AKRON — Tippecanoe Valley School Corporation Superintendent Brett Boggs has announced he will retire at the end of the current school year.
The board of trustees officially accepted his retirement school board meeting last night, Jan. 15, but Boggs will continue to serve as superintendent through June 30. He is putting an end to a 40-year career as an educator at Tippecanoe Valley. Boggs has served as a teacher, coach, assistant principal, principal, assistant superintendent and superintendent over the past four decades.
“Having had the opportunity to work with many students and staff members during that period of time has been extremely fulfilling and rewarding,” said Boggs.
Boggs graduated from Grace College in 1978 and began teaching fourth grade and coaching junior high basketball and track at Akron School, which at the time, was kindergarten through eighth grades. He moved into administration in 1985 as assistant principal and athletic director and became principal in 1988. He served as the principal of Akron School for 17 years before being named assistant superintendent in 2005 and superintendent in 2008.
“Tippecanoe Valley is a community where people truly care about each other and put the needs of children first,” said Boggs.
Boggs was named Indiana Administrator of the year for 2002-2003 by the Indiana Association of Student Councils and the District 2 Elementary Principal of the Year by the Indiana Association of School Principals in 2003.
Some of the more notable achievements during his tenure at Tippecanoe Valley include establishing the Valley Hometown Fund, honoring the first class of Distinguished Alumni in 2010, the implementation of the Professional Learning Community model in each Tippecanoe Valley school, completion of the $17.6 million Akron Elementary School renovation project, establishing Project Lead the Way classes at all grades levels and the achievement of Tippecanoe Valley receiving district accreditation by the AdvanED Accreditation Commission in 2008, 2013 and again in 2018.
But along with the positive achievements Boggs looks back on, he said there have also been plenty of challenges to education during his time as superintendent.
“One of the most significant changes I’ve seen in education in the past 10 years involves schools competing for students. Because of legislation passed by the Indiana General Assembly, the same schools we should be collaborating with we are now competing with for students. Since the state took over each school district’s general fund in 2009, the funding follows the child, which has resulted in intense competition for students,” said Boggs.
Other notable achievements Boggs said he is proud of are the energy-saving upgrades to several Tippecanoe Valley facilities. Those upgrades include a comprehensive energy-savings initiative at the Burket Educational Center in 2009, the construction of a 900 kilowatt wind turbine on the campus of Tippecanoe Valley High School and Tippecanoe Valley Middle School in 2011 and a new 44-panel solar array being installed on the grounds of Mentone Elementary School during the winter of the 2017-2018 school year.

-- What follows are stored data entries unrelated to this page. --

(* ===== verification/Vacuum.v ===== *)
(** * Vacuum ([storage/volume/vacuum.rs], [scan_volume_file] of [storage/volume/mod.rs])

    Compaction copies the live needles of a volume to [.cpd] and [.cpx] files,
    either by scanning the data file ([compact]) or by walking the index file
    ([compact2]); the commit adds what was written in between, renames the files
    and loads the volume again.  The writes of this file do not fail. *)

From S2P Require Import Prelude Types Text Ttl Replica Errors Fid Files Fs Needle NeedleMap Volume.
#[local] Open Scope Z_scope.

(** A read on the directory half of a state. *)
Definition read_file {X} (name : string) : M (X * fs) VolumeError file :=
  let* s := mget in mlift (map_err VIo (fs_get s.2 name)).

(** [write_all_at] on an open file. *)
Definition write_file {X E} (name : string) (off : Z) (buf : list byte) (f : file)
  : M (X * fs) E unit :=
  mmodify (fun s => (s.1, fs_put name (pwrite f off buf) s.2)).

Definition create_file {X} (name : string) : M (X * fs) VolumeError unit :=
  mmodify (fun s => (s.1, fs_create name s.2)).

Section WithCrc.
Context (crc : list byte -> Z).

(** ** Scanning a data file *)

Section Scan.
Context {X : Type}.
Context (read_body : bool) (visit_needle : needle -> Z -> M (X * fs) VolumeError unit).

Definition is_eof (e : NeedleError) : bool :=
  match e with NIo UnexpectedEof => true | _ => false end.

(** The needle as the visitor sees it: an unreadable body is only logged. *)
Definition scan_body (vol : volume) (offset : Z) (n : needle) (rest : Z)
  : M (X * fs) VolumeError needle :=
  let* s := mget in
  let* df := mlift (data_file vol s.2) in
  if read_body then
    let '(n1, r) := read_needle_body crc df.2 (u64 (offset + NEEDLE_ENTRY_SIZE)) rest
                      (version vol) n in
    match r with Panic => mpanic | _ => mret n1 end
  else mret n.

(** Reading the next header: the end of the file ends the scan. *)
Definition scan_next (vol : volume) (offset : Z)
    (k : needle -> Z -> M (X * fs) VolumeError unit) : M (X * fs) VolumeError unit :=
  let* s := mget in
  let* df := mlift (data_file vol s.2) in
  match read_needle_header df.2 (version vol) offset with
  | Ok nr => k nr.1 nr.2
  | Err e => if is_eof e then mret tt else mthrow (VNeedle e)
  | Panic => mpanic
  end.

(** The loop of [scan_volume_file]: the needle at [offset] has its header read,
    [rest] is the length of its body.  [fuel] bounds the turns; running out is a
    [Panic]. *)
Fixpoint scan_loop (fuel : nat) (vol : volume) (offset : Z) (n : needle) (rest : Z)
  : M (X * fs) VolumeError unit :=
  match fuel with
  | O => mpanic
  | S fuel' =>
      let* n1 := scan_body vol offset n rest in
      fun s =>
        let '(s1, r) := visit_needle n1 offset s in
        match r with
        | Panic => (s1, Panic)
        | _ =>
            if match r with Err (VNeedle e) => is_eof e | _ => false end then (s1, Ok tt)
            else
              let offset' := u64 (offset + u32 (NEEDLE_ENTRY_SIZE + rest)) in
              scan_next vol offset' (scan_loop fuel' vol offset') s1
        end
  end.

(** [scan_volume_file]; the volume it loads is its own copy. *)
Definition scan_volume_file (fuel : nat) (mtime : Z) (dirname collection : string) (id : Z)
    (visit_super_block : super_block -> M (X * fs) VolumeError unit) : M (X * fs) VolumeError unit :=
  fun st =>
    let '(s1, r) := load_volume_without_index crc mtime dirname collection id st.2 in
    match r with
    | Panic => ((st.1, s1), Panic)
    | Err e => ((st.1, s1), Err e)
    | Ok vol =>
        (let* _ := visit_super_block vol.(v_super_block) in
         let* s := mget in
         let* df := mlift (data_file vol s.2) in
         let* nr := mlift (map_err VNeedle
                             (read_needle_header df.2 (version vol) SUPER_BLOCK_SIZE)) in
         scan_loop fuel vol SUPER_BLOCK_SIZE nr.1 nr.2) (st.1, s1)
    end.

End Scan.

(** ** Copying the live needles *)

(** The TTL test of both copies: [now] is in milliseconds, and the TTL is the
    volume's. *)
Definition vacuum_expired (now : Z) (sb : super_block) (n : needle) : bool :=
  has_ttl n && (u64 (n.(n_last_modified) + u64 (Ttl.minutes sb.(sb_ttl) * 60)) <=? now).

(** What the closures of the copies update: the mapper of the new index and
    the next position in the new data file. *)
Definition copy_state : Type := needle_mapper memory_map * Z.

Definition on_nm {A} (op : M (needle_mapper memory_map * fs) VolumeError A)
  : M (copy_state * fs) VolumeError A :=
  fun s => let '((nm', fs'), r) := op (s.1.1, s.2) in (((nm', s.1.2), fs'), r).

Definition add_new_offset (d : Z) : M (copy_state * fs) VolumeError unit :=
  mmodify (fun s => ((s.1.1, u64 (s.1.2 + d)), s.2)).

(** Appending a needle to the compacted data file. *)
Definition append_copy (name : string) (n : needle) (offset version : Z) (f : file)
  : M (copy_state * fs) VolumeError needle :=
  let '(n', f', r) := append None n f offset version in
  let* _ := mmodify (fun s => (s.1, fs_put name f' s.2)) in
  let* _ := mlift (map_err VNeedle r) in
  mret n'.

(** The [visit_needle] closure of [copy_data_and_generate_index_file]. *)
Definition copy_visit (v : volume) (now : Z) (cpd : string) (n : needle) (offset : Z)
  : M (copy_state * fs) VolumeError unit :=
  if vacuum_expired now v.(v_super_block) n then mret tt
  else
    let* idx := mlift (get_index v n.(n_id)) in
    match idx with
    | None => mret tt
    | Some nv =>
        if (Offset.actual_offset nv.(nv_offset) =? offset) && (0 <? nv.(nv_size)) then
          let* s := mget in
          let* _ := on_nm (mapper_set None n.(n_id)
                             (NeedleValue (Offset.from_u64 s.1.2) n.(n_size))) in
          let* dst := read_file cpd in
          let* n' := append_copy cpd n (append_needle_at dst) (version v) dst in
          add_new_offset (disk_size n')
        else mret tt
    end.

(** The [visit_super_block] closure. *)
Definition copy_visit_super_block (cpd : string) (sb : super_block)
  : M (copy_state * fs) VolumeError unit :=
  let* f := read_file cpd in
  write_file cpd 0 (SuperBlock.as_bytes (SuperBlock.add_compact_revision 1 sb)) f.

Definition copy_data_and_generate_index_file (fuel : nat) (mtime now : Z) (v : volume)
    (cpd cpx : string) (s : fs) : fs * outcome VolumeError unit :=
  let s := fs_create cpx (fs_create cpd s) in
  let '((nm, s), r) := load_index_file cpx (mapper_new v.(v_id), s) in
  match r with
  | Panic => (s, Panic)
  | Err e => (s, Err e)
  | Ok _ =>
      let '((_, s), r) := scan_volume_file true (copy_visit v now cpd) fuel mtime
                            v.(v_dir) v.(v_collection) v.(v_id) (copy_visit_super_block cpd)
                            ((nm, SUPER_BLOCK_SIZE), s) in
      (s, r)
  end.

(** Errors of the volume inside [walk_index_file]'s closure are boxed. *)
Definition boxed {S A} (m : M S VolumeError A) : M S NeedleError A :=
  fun s => let '(s', r) := m s in (s', match r with Ok a => Ok a | Err _ => Err NBox | Panic => Panic end).

(** The closure of [copy_data_based_on_index_file]. *)
Definition copy_index_entry (v : volume) (now : Z) (cpd : string) (key offset size : Z)
  : M (copy_state * fs) NeedleError unit :=
  if offset =? 0 then mret tt
  else
    let* idx := boxed (mlift (get_index v key)) in
    match idx with
    | None => mret tt
    | Some nv =>
        let* s := mget in
        let* df := boxed (mlift (data_file v s.2)) in
        let '(n, r) := read_data crc df.2 offset size (version v) needle_default in
        let* _ := mlift r in
        if vacuum_expired now v.(v_super_block) n then mret tt
        else if (nv.(nv_offset) =? offset) && (0 <? nv.(nv_size)) then
          let* s := mget in
          let* _ := boxed (on_nm (mapper_set None n.(n_id)
                                    (NeedleValue (Offset.from_u64 s.1.2) n.(n_size)))) in
          let* dst := boxed (read_file cpd) in
          let '(n', f', r) := append None n dst s.1.2 (version v) in
          let* _ := mmodify (fun s => (s.1, fs_put cpd f' s.2)) in
          let* _ := mlift r in
          boxed (add_new_offset (disk_size n'))
        else mret tt
    end.

(** [copy_data_based_on_index_file]; the volume's own compact revision grows. *)
Definition copy_data_based_on_index_file (now : Z) (cpd cpx : string) : VM unit :=
  let* _ := create_file cpd in
  let* _ := create_file cpx in
  let* v := get_volume in
  let* old_idx := read_file (index_filename v) in
  fun st =>
    let '((nm, s1), r) := load_index_file cpx (mapper_new v.(v_id), st.2) in
    match r with
    | Panic => ((st.1, s1), Panic)
    | Err e => ((st.1, s1), Err e)
    | Ok _ =>
        (let* _ := on_volume (fun w =>
           with_super_block (SuperBlock.add_compact_revision 1 w.(v_super_block)) w) in
         let* v := get_volume in
         let* f := read_file cpd in
         let* _ := write_file cpd 0 (SuperBlock.as_bytes v.(v_super_block)) f in
         fun st =>
           let '((_, s2), r) := walk_index_file old_idx (copy_index_entry v now cpd)
                                  ((nm, SUPER_BLOCK_SIZE), st.2) in
           ((st.1, s2), r)) (st.1, s1)
    end.

(** ** [compact], [compact2] *)

Definition begin_compact : VM unit :=
  let* st := mget in
  let* sz := mlift (volume_index_file_size st.1 st.2) in
  let* _ := on_volume (set_last_compact sz st.1.(v_super_block).(sb_compact_revision)) in
  on_volume (set_is_compacting true).

Definition compact (fuel : nat) (mtime now : Z) : VM unit :=
  let* _ := begin_compact in
  let* v := get_volume in
  let* _ := (fun st => let '(s', r) := copy_data_and_generate_index_file fuel mtime now v
                                         (compact_data_filename v) (compact_index_filename v) st.2 in
                       ((st.1, s'), r)) in
  on_volume (set_is_compacting false).

Definition compact2 (now : Z) : VM unit :=
  let* _ := begin_compact in
  let* v := get_volume in
  let* _ := copy_data_based_on_index_file now (compact_data_filename v) (compact_index_filename v) in
  on_volume (set_is_compacting false).

(** ** [makeup_diff] *)

Definition fetch_compact_revision_from_data_file (f : file) : outcome VolumeError Z :=
  let? buf := map_err VIo (read_exact_at f 0 SUPER_BLOCK_SIZE) in
  let? sb := SuperBlock.parse buf in
  Ok sb.(sb_compact_revision).

(** The index entries from the last one back to [stop], the latest of a key
    winning; one turn per entry of the file, so [fuel] is their number. *)
Fixpoint collect_diff (fuel : nat) (old_idx : file) (idx_offset stop : Z)
    (acc : gmap Z needle_value) : outcome VolumeError (gmap Z needle_value) :=
  match fuel with
  | O => Ok acc
  | S fuel' =>
      if stop <=? idx_offset then
        let? buf := read_index_entry_at_offset old_idx idx_offset in
        let? e := read_index_entry buf in
        let '(key, offset, size) := e in
        let acc := match acc !! key with
                   | Some _ => acc
                   | None => <[key := NeedleValue offset size]> acc
                   end in
        collect_diff fuel' old_idx (idx_offset - NEEDLE_INDEX_SIZE) stop acc
      else Ok acc
  end.

Definition fake_del_needle (key : Z) : needle := set_header 305419896 key 0 needle_default.

(** One entry of the difference: the needle's bytes, or a delete marker, go to
    the new data file, an entry to the new index file. *)
Definition apply_diff (old_data : file) (new_data new_idx : string) (key : Z) (value : needle_value)
  : VM unit :=
  let* f := read_file new_data in
  let offset := append_needle_at f in
  let* v := get_volume in
  let* st := mget in
  let* _ := (if len f mod NEEDLE_PADDING_SIZE =? 0 then mret tt
             else let* _ := mlift (data_file v st.2) in mret tt) in
  let* o := (if negb (value.(nv_offset) =? 0) && negb (value.(nv_size) =? 0) then
               let* bytes := mlift (map_err VNeedle
                                      (read_needle_blob old_data value.(nv_offset) value.(nv_size))) in
               let* _ := write_file new_data offset bytes f in
               mret (u32 offset / NEEDLE_PADDING_SIZE)
             else
               let '(_, f', r) := append None (fake_del_needle key) f offset (version v) in
               let* _ := mmodify (fun s => (s.1, fs_put new_data f' s.2)) in
               let* _ := mlift (map_err VNeedle r) in
               mret 0) in
  let* ix := read_file new_idx in
  write_file new_idx (len ix) (put_u64 key ++ put_u32 o ++ put_i32 value.(nv_size)) ix.

Fixpoint apply_diffs (old_data : file) (new_data new_idx : string)
    (es : list (Z * needle_value)) : VM unit :=
  match es with
  | [] => mret tt
  | (k, v) :: es' =>
      let* _ := apply_diff old_data new_data new_idx k v in
      apply_diffs old_data new_data new_idx es'
  end.

(** [makeup_diff]; [order] is the order in which the hash map is iterated. *)
Definition makeup_diff (order : gmap Z needle_value -> list (Z * needle_value))
    (new_data new_idx old_data old_idx : string) : VM unit :=
  let* old_idx_file := read_file old_idx in
  let* old_data_file := read_file old_data in
  let* v := get_volume in
  let* index_size := mlift (verify_index_file_integrity old_idx_file) in
  if (index_size =? 0) || (index_size <=? v.(v_last_compact_index_offset)) then mret tt
  else
    let* old_rev := mlift (fetch_compact_revision_from_data_file old_data_file) in
    if negb (old_rev =? v.(v_last_compact_revision)) then mthrow VString
    else
      let* diff := mlift (collect_diff (Z.to_nat (index_size / NEEDLE_INDEX_SIZE)) old_idx_file
                            (index_size - NEEDLE_INDEX_SIZE) v.(v_last_compact_index_offset) ∅) in
      if bool_decide (diff = ∅) then mret tt
      else
        let* _ := read_file new_idx in
        let* new_data_file := read_file new_data in
        let* new_rev := mlift (fetch_compact_revision_from_data_file new_data_file) in
        if negb (u16 (old_rev + 1) =? new_rev) then mthrow VString
        else apply_diffs old_data_file new_data new_idx (order diff).

(** ** [commit_compact], [cleanup_compact] *)

Definition vm_fs (op : fs -> fs * outcome io_error unit) : VM unit :=
  fun st => let '(s', r) := op st.2 in ((st.1, s'), map_err VIo r).

Definition commit_compact (order : gmap Z needle_value -> list (Z * needle_value)) (mtime : Z)
  : VM unit :=
  let* v := get_volume in
  let cpd := compact_data_filename v in
  let cpx := compact_index_filename v in
  let* _ := on_volume (set_is_compacting true) in
  let* _ := (fun st =>
    let '(st1, r) := makeup_diff order cpd cpx (data_filename v) (index_filename v) st in
    match r with
    | Panic => (st1, Panic)
    | Ok _ => (let* _ := vm_fs (fs_rename cpd (data_filename v)) in
               vm_fs (fs_rename cpx (index_filename v))) st1
    | Err _ => (let* _ := vm_fs (fs_remove cpd) in vm_fs (fs_remove cpx)) st1
    end) in
  let* _ := on_volume (fun w => with_mapper None (with_data_file None w)) in
  let* _ := load crc None mtime false true in
  on_volume (set_is_compacting false).

Definition cleanup_compact (v : volume) (s : fs) : fs * outcome io_error unit :=
  match fs_remove (compact_data_filename v) s with
  | (s1, Ok _) => fs_remove (compact_index_filename v) s1
  | r => r
  end.

End WithCrc.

Boggs is also highly involved in the community in which he lives. He currently serves as board president for the Palestine Bible Church and the Palestine Cemetery and is a member of the board of directors of the Fulton Economic Development Corporation, Kosciusko Economic Development Corporation, Fulton County Chamber of Commerce, Gradway and the Fulton County Leadership Academy.
Boggs also served on the board of directors of the Akron Carnegie Public Library for 16 years. He is the founder and currently a member of the Akron Community Relations Task Force and is also the founder and chair of the Tippecanoe Valley Community Mental Health Task Force. The task force was formed with the vision of empowering all citizens to good mental health and the mission to both increase knowledge and provide support, while reducing the stigma of mental illness.
“The two and one-half year period in which we lost multiple students and staff members to suicide and tragic accidents was the most difficult period of my professional and personal life. Today, our students, staff and the community are better prepared to see the warning signs and know how to properly respond to individuals at risk of suicide,” said Boggs.
Brett and his wife, Sarah, live in Akron and are the parents of three grown children with three grandchildren.
“We enjoy being a part of this community. I am looking forward to finding something that is flexible and will keep me busy. I am looking at a few possibilities, but no decisions have been made. There is no more noble profession than that of educating the young people of our community. There is no place I would rather have been than Tippecanoe Valley,” said Boggs.